The cardinal also included in his prayer a 36-year-old migrant worker who was killed in Slovakia for defending two women from being attacked.

“Where do we see your face? Where do we hear your word? Some people are asking, where are you?” he asked.

Cardinal Tagle urged conference participants to become “bread” for others amid the hunger in the world.

“Let us be bread, broken, shared for others so that we are all moved with compassion and can feed others,” he said in his parting message at the Pontifical University of Santo Tomas in Manila.

“All that we have, all that we are, if taken, blessed and shared can become the bread of life for all,” Cardinal Tagle said.

Meanwhile, Catholic Church leaders and activist groups in the Philippines have condemned Rodrigo Duterte’s record as president at the start of his third year in office.

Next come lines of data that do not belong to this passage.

Lemma generate_case_study_rate_limit_witness :
  get_skip_ai sample_doc = false /\
  generate_case_study (Some rate_limited_client) (DDict sample_doc) "general"
  = (_generate_fallback_case_study sample_doc "general", [prepared_text sample_doc]).
Proof.
  split; [reflexivity|].
  apply generate_case_study_rate_limit.
  - reflexivity.
  - vm_compute. discriminate.
  - vm_compute. discriminate.
  - vm_compute. discriminate.
  - reflexivity.
Defined.

(** C1, as stated, fails: a backend answer [{"title": null}] is returned
    as the case study, with a null title and no other text field. *)
Lemma generate_case_study_null_title :
  generate_case_study (Some null_title_client) (DDict sample_doc) "general"
  = (Some [("title", JNull); ("images", JArr [])], [prepared_text sample_doc]) /\
  case_study_ok (fst (generate_case_study (Some null_title_client) (DDict sample_doc)
                        "general")) = false.
Proof. vm_compute. split; reflexivity. Qed.

(** C1 (amended): [generate_case_study] never raises.  Its result is
    either the fallback generator's result for the input document, whose
    six text fields are strings, or the non-empty JSON object the backend
    answered, for which the image selection succeeded, with its ['images']
    key set and its fields unchecked.  Without a client the result is the
    fallback's; with one, every failure (an exception of any class, an
    unparsable answer, a falsy or non-object answer, a selection error, a
    thread still running at the timeout) gives the fallback's result for
    the input document. *)
Theorem generate_case_study_outcomes (openai : option backend) (input : doc_input)
  (audience : string) :
  let r := fst (generate_case_study openai input audience) in
  ((case_study_ok r = true /\ r = _generate_fallback_case_study (input_doc input) audience)
   \/ (exists client d kvs selected,
          openai = Some client /\ input = DDict d /\
          client (prepared_text d) audience (is_large_input d)
          = CallReturns (Some (JObj kvs)) /\
          kvs <> [] /\
          select_key_images (get_images d) (JObj kvs) 3 = Some selected /\
          r = Some (dict_set kvs "images" (JArr (map image_json selected))))) /\
  (openai = None -> r = _generate_fallback_case_study (input_doc input) audience) /\
  (forall client d, openai = Some client -> input = DDict d ->
     (forall kvs, client (prepared_text d) audience (is_large_input d)
                  = CallReturns (Some (JObj kvs)) ->
                  kvs = [] \/ select_key_images (get_images d) (JObj kvs) 3 = None) ->
     r = _generate_fallback_case_study d audience).
Proof.
  cbv zeta.
  assert (Main :
    (case_study_ok (fst (generate_case_study openai input audience)) = true /\
     fst (generate_case_study openai input audience)
     = _generate_fallback_case_study (input_doc input) audience)
    \/ (exists client d kvs selected,
          openai = Some client /\ input = DDict d /\
          client (prepared_text d) audience (is_large_input d)
          = CallReturns (Some (JObj kvs)) /\
          kvs <> [] /\
          select_key_images (get_images d) (JObj kvs) 3 = Some selected /\
          fst (generate_case_study openai input audience)
          = Some (dict_set kvs "images" (JArr (map image_json selected))))).
  { assert (FB : forall d', input_doc input = d' ->
              case_study_ok (_generate_fallback_case_study d' audience) = true
              /\ _generate_fallback_case_study d' audience
                 = _generate_fallback_case_study (input_doc input) audience)
      by (intros d' <-; split; [apply fallback_case_study_ok | reflexivity]).
    unfold generate_case_study.
    destruct input as [| |d]; cbn [fst];
      [left; apply FB; reflexivity | left; apply FB; reflexivity |].
    destruct (dd_is_empty d) eqn:He.
    { left. apply dd_is_empty_spec in He. subst d. apply FB. reflexivity. }
    destruct (get_skip_ai d); [left; apply FB; reflexivity|].
    destruct (100 * 1024 * 1024 <? get_file_size d)%Z; [left; apply FB; reflexivity|].
    destruct (String.eqb (get_text d) ""); [left; apply FB; reflexivity|].
    destruct (200000 <? py_len (get_text d))%Z; [left; apply FB; reflexivity|].
    destruct openai as [client|]; [|left; apply FB; reflexivity].
    destruct (client (prepared_text d) audience (is_large_input d)) as [e|parsed|] eqn:Hc;
      unfold openai_generation, _generate_with_openai; rewrite ?Hc;
      [left; apply FB; reflexivity | | left; apply FB; reflexivity].
    destruct parsed as [v|]; [|left; apply FB; reflexivity].
    destruct (truthy v) eqn:Ht; [|left; apply FB; reflexivity].
    destruct (select_key_images (get_images d) v 3) as [sel|] eqn:Es;
      [|left; apply FB; reflexivity].
    destruct v as [| | | | |kvs]; try (left; apply FB; reflexivity).
    rewrite nonempty_dict_set. cbn [fst].
    right. exists client, d, kvs, sel. repeat split; try reflexivity; try assumption.
    intros ->. discriminate Ht. }
  split; [exact Main|]. split.
  - intros ->. destruct Main as [[_ H]|(client & d & kvs & sel & H & _)]; [exact H | discriminate H].
  - intros client d -> -> Hf.
    destruct Main as [[_ H]|(client' & d' & kvs & sel & Hcl & Hd & Hc & Hk & Hs & _)];
      [exact H|].
    injection Hcl as <-. injection Hd as <-.
    destruct (Hf kvs Hc) as [H|H]; congruence.
Qed.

His human rights record in particular received most attention.

As if to spite his critics, Duterte, said in his July 23 State of the Nation address that his concern was not human rights but the lives of people.

“Your concern is human rights, mine is human lives,” the president told critics of his war against narcotics.

“The lives of our youth are being wasted and families destroyed, and all because of chemicals called shabu, cocaine, cannabis and heroin,” Duterte said in a 48-minute address.

The comments did not sit well with Bishop Pablo Virgilio David of Kalookan whose diocese in the northern part of the capital has witnessed seemingly endless killings.

“Such a statement implies that the victims of drug-related killings are not human,” Bishop David wrote on social media hours after the president delivered his speech.

“Is not the right to life the most basic human right?” asked the bishop, who is vice president of the Philippines bishops’ conference.

He wrote that the Catholic Church “can never agree” with the president’s view and called Duterte’s statement “illogical.”

Bishop David said the government should instead focus its anti-narcotics war against big-time drug dealers, asking, “How come the supply of illegal drugs remains steady in spite of all the killings?”